## [GOAL OF THE EXERCISE]
Give back every line of the data, word for word.

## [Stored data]

· · · · ·

Lemma leaf_query_coherent n sql params e out w log :
  NUL ∉ n_name n -> coherent w log ->
  coherent (snd (leaf_query n sql params e out w)) (log_query n sql params e out w log).
Proof.
  intros Hn (m & Hm & Hb). unfold log_query.
  destruct (rc_get_law (qe_get e) (n_name n) (cacheKey sql params) (w_cache w) m Hn Hm) as (Hg & Ht & _).
  destruct (cache_answer n sql params (qe_get e) w) as [rs|] eqn:Ea.
  { rewrite (leaf_query_hit _ _ _ _ _ _ _ Ea). unfold coherent. cbn [snd set_cache w_cache]. exists m. split; [done|]. by rewrite Ht. }
  destruct (leaf_query_miss n sql params e out w Ea) as (c1 & Hc1 & Hcase).
  assert (H1 : rc_rep c1 m /\ rc_ttl c1 = rc_ttl (w_cache w)) by (by destruct Hc1 as [->| ->]).
  clear Hg Ht Hc1. destruct H1 as [Hc1 Ht1].
  destruct (leaf_query n sql params e out w) as [[st rows] w']. cbn [snd].
  set (log' := if status_ok st then _ else _).
  assert (Hsub : log ⊆ log').
  { unfold log'. destruct (status_ok st); [|done]. intros a Ha. apply elem_of_app. by left. }
  destruct Hcase as [Hc|[Hok Hc]]; unfold coherent; rewrite Hc.
  { exists m. split; [done|]. rewrite Ht1. by apply (backed_mono log). }
  destruct (rc_put_law (qe_put e) (n_name n) (cacheKey sql params) rows c1 m Hn Hc1) as [Ht2 [Hr|Hr]].
  { exists m. split; [done|]. rewrite Ht2, Ht1. by apply (backed_mono log). }
  eexists. split; [exact Hr|]. rewrite Ht2, Ht1. intros ds key rs ex Hl.
  apply lookup_insert_Some in Hl as [[Hk Hv]|[_ Hl]].
  - injection Hk as <- <-. injection Hv as <- <-. unfold log'. rewrite Hok.
    exists (mkAnswer (n_name n) sql params rows (qe_put e)). split; [set_solver|].
    by split_and!.
  - destruct (Hb _ _ _ _ Hl) as (a & Ha & Hk). exists a. auto.
Qed.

· · · · ·

## [RESPONSE BOX]
Lemma leaf_query_coherent n sql params e out w log :
  NUL ∉ n_name n -> coherent w log ->
  coherent (snd (leaf_query n sql params e out w)) (log_query n sql params e out w log).
Proof.
  intros Hn (m & Hm & Hb). unfold log_query.
  destruct (rc_get_law (qe_get e) (n_name n) (cacheKey sql params) (w_cache w) m Hn Hm) as (Hg & Ht & _).
  destruct (cache_answer n sql params (qe_get e) w) as [rs|] eqn:Ea.
  { rewrite (leaf_query_hit _ _ _ _ _ _ _ Ea). unfold coherent. cbn [snd set_cache w_cache]. exists m. split; [done|]. by rewrite Ht. }
  destruct (leaf_query_miss n sql params e out w Ea) as (c1 & Hc1 & Hcase).
  assert (H1 : rc_rep c1 m /\ rc_ttl c1 = rc_ttl (w_cache w)) by (by destruct Hc1 as [->| ->]).
  clear Hg Ht Hc1. destruct H1 as [Hc1 Ht1].
  destruct (leaf_query n sql params e out w) as [[st rows] w']. cbn [snd].
  set (log' := if status_ok st then _ else _).
  assert (Hsub : log ⊆ log').
  { unfold log'. destruct (status_ok st); [|done]. intros a Ha. apply elem_of_app. by left. }
  destruct Hcase as [Hc|[Hok Hc]]; unfold coherent; rewrite Hc.
  { exists m. split; [done|]. rewrite Ht1. by apply (backed_mono log). }
  destruct (rc_put_law (qe_put e) (n_name n) (cacheKey sql params) rows c1 m Hn Hc1) as [Ht2 [Hr|Hr]].
  { exists m. split; [done|]. rewrite Ht2, Ht1. by apply (backed_mono log). }
  eexists. split; [exact Hr|]. rewrite Ht2, Ht1. intros ds key rs ex Hl.
  apply lookup_insert_Some in Hl as [[Hk Hv]|[_ Hl]].
  - injection Hk as <- <-. injection Hv as <- <-. unfold log'. rewrite Hok.
    exists (mkAnswer (n_name n) sql params rows (qe_put e)). split; [set_solver|].
    by split_and!.
  - destruct (Hb _ _ _ _ Hl) as (a & Ha & Hk). exists a. auto.
Qed.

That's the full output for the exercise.